- _The problem_
Down to the last line below, give the listing again exactly.

- _Input records_
(* ===== verification/Linear.v ===== *)
(** Concurrency seen from outside: however the threads of [Threads] interleave,
    commands on single keys appear to be executed one at a time, each at one
    moment between its start and its end; and when threads write different
    keys, the log keeps up with the database, through rewrites too. *)
From S2P Require Import Prelude Util Config Resp RespFacts Storage StorageFacts StorageSpec StorageSweep StorageRefine.
From S2P Require Import Fs FsFacts Aof Snapshot Metrics Commands Recovery PersistFacts WriterFacts CommandFacts RecoveryFacts RecoveryProps.
From S2P Require Import KvSpec KvFacts KvRefine Durability Threads ThreadFacts ThreadProps Undated KvLocal Follow Rewriting.

Import Kv.

(** * Histories *)

(** Which thread executed which command with which reply, in order. *)
Abbreviation History := (list (nat * (list bytes * bytes))).

(** Executing the commands of a history one after the other gives the replies
    it says, and this map. *)
Fixpoint explains (lim : ProtocolConfig) (hist : History) (m : kv) : option kv :=
  match hist with
  | [] => Some m
  | (_, (c, r)) :: hist =>
      o ← exec lim c m;
      if bool_decide (reply o = Some r) then explains lim hist (result o) else None
  end.

Definition of_thread (i : nat) (hist : History) : list (list bytes * bytes) :=
  snd <$> filter (fun h => h.1 = i) hist.

(** The key-value command of a job: every request but a rewrite of the log. *)
Definition kv_command (j : Job) : option (list bytes) :=
  match j with Request c => if is_rewrite c then None else Some c | _ => None end.

(** The key-value commands a thread has answered, with the replies. *)
Definition answer (x : Job * option CommandResult) : list (list bytes * bytes) :=
  match kv_command x.1, x.2 with Some c, Some r => [(c, response r)] | _, _ => [] end.

Definition replied (t : Task) : list (list bytes * bytes) := flat_map answer (t_done t).

(** The history accounts for a thread: all it has answered, and at most the
    command it is at. *)
Definition accounted (hist : History) (i : nat) (t : Task) : Prop :=
  of_thread i hist = replied t \/
  exists c p r, t_current t = Some (Request c, p) /\ of_thread i hist = replied t ++ [(c, r)].

Lemma explains_app lim h1 h2 m : explains lim (h1 ++ h2) m = explains lim h1 m ≫= explains lim h2.
Proof.
  revert m. induction h1 as [|[i [c r]] h1 IH]; intros m; [done|]. cbn [explains app].
  destruct (exec lim c m) as [o|]; [|done]. cbn [mbind option_bind]. by case_bool_decide.
Qed.

Lemma of_thread_app i h1 h2 : of_thread i (h1 ++ h2) = of_thread i h1 ++ of_thread i h2.
Proof. unfold of_thread. by rewrite list.filter_app, fmap_app. Qed.

Lemma of_thread_one i j x : of_thread i [(j, x)] = if decide (j = i) then [x] else [].
Proof. unfold of_thread. rewrite filter_cons. cbn [fst]. by case_decide. Qed.

Lemma kv_command_request j c : kv_command j = Some c -> j = Request c.
Proof. destruct j as [c'| |]; cbn; [|done..]. destruct (is_rewrite c'); [done|]. by intros [= ->]. Qed.

Section Linear.
Context `{Platform}.
Variables (clock : nat -> Z) (steady : nat -> Z) (pid : Z) (config : Config).
Variable ctx : CommandContext.
Hypothesis Hconfig : durable_config config.
Hypothesis Hctx : ctx_replay ctx = false.
Hypothesis Hsample : 0 <= sample_per_shard (expiration config).
Variable size : nat.

Abbreviation lim := (protocol config).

- _Answer to the exercise_
(* ===== verification/Linear.v ===== *)
(** Concurrency seen from outside: however the threads of [Threads] interleave,
    commands on single keys appear to be executed one at a time, each at one
    moment between its start and its end; and when threads write different
    keys, the log keeps up with the database, through rewrites too. *)
From S2P Require Import Prelude Util Config Resp RespFacts Storage StorageFacts StorageSpec StorageSweep StorageRefine.
From S2P Require Import Fs FsFacts Aof Snapshot Metrics Commands Recovery PersistFacts WriterFacts CommandFacts RecoveryFacts RecoveryProps.
From S2P Require Import KvSpec KvFacts KvRefine Durability Threads ThreadFacts ThreadProps Undated KvLocal Follow Rewriting.

Import Kv.

(** * Histories *)

(** Which thread executed which command with which reply, in order. *)
Abbreviation History := (list (nat * (list bytes * bytes))).

(** Executing the commands of a history one after the other gives the replies
    it says, and this map. *)
Fixpoint explains (lim : ProtocolConfig) (hist : History) (m : kv) : option kv :=
  match hist with
  | [] => Some m
  | (_, (c, r)) :: hist =>
      o ← exec lim c m;
      if bool_decide (reply o = Some r) then explains lim hist (result o) else None
  end.

Definition of_thread (i : nat) (hist : History) : list (list bytes * bytes) :=
  snd <$> filter (fun h => h.1 = i) hist.

(** The key-value command of a job: every request but a rewrite of the log. *)
Definition kv_command (j : Job) : option (list bytes) :=
  match j with Request c => if is_rewrite c then None else Some c | _ => None end.

(** The key-value commands a thread has answered, with the replies. *)
Definition answer (x : Job * option CommandResult) : list (list bytes * bytes) :=
  match kv_command x.1, x.2 with Some c, Some r => [(c, response r)] | _, _ => [] end.

Definition replied (t : Task) : list (list bytes * bytes) := flat_map answer (t_done t).

(** The history accounts for a thread: all it has answered, and at most the
    command it is at. *)
Definition accounted (hist : History) (i : nat) (t : Task) : Prop :=
  of_thread i hist = replied t \/
  exists c p r, t_current t = Some (Request c, p) /\ of_thread i hist = replied t ++ [(c, r)].

Lemma explains_app lim h1 h2 m : explains lim (h1 ++ h2) m = explains lim h1 m ≫= explains lim h2.
Proof.
  revert m. induction h1 as [|[i [c r]] h1 IH]; intros m; [done|]. cbn [explains app].
  destruct (exec lim c m) as [o|]; [|done]. cbn [mbind option_bind]. by case_bool_decide.
Qed.

Lemma of_thread_app i h1 h2 : of_thread i (h1 ++ h2) = of_thread i h1 ++ of_thread i h2.
Proof. unfold of_thread. by rewrite list.filter_app, fmap_app. Qed.

Lemma of_thread_one i j x : of_thread i [(j, x)] = if decide (j = i) then [x] else [].
Proof. unfold of_thread. rewrite filter_cons. cbn [fst]. by case_decide. Qed.

Lemma kv_command_request j c : kv_command j = Some c -> j = Request c.
Proof. destruct j as [c'| |]; cbn; [|done..]. destruct (is_rewrite c'); [done|]. by intros [= ->]. Qed.

Section Linear.
Context `{Platform}.
Variables (clock : nat -> Z) (steady : nat -> Z) (pid : Z) (config : Config).
Variable ctx : CommandContext.
Hypothesis Hconfig : durable_config config.
Hypothesis Hctx : ctx_replay ctx = false.
Hypothesis Hsample : 0 <= sample_per_shard (expiration config).
Variable size : nat.

Abbreviation lim := (protocol config).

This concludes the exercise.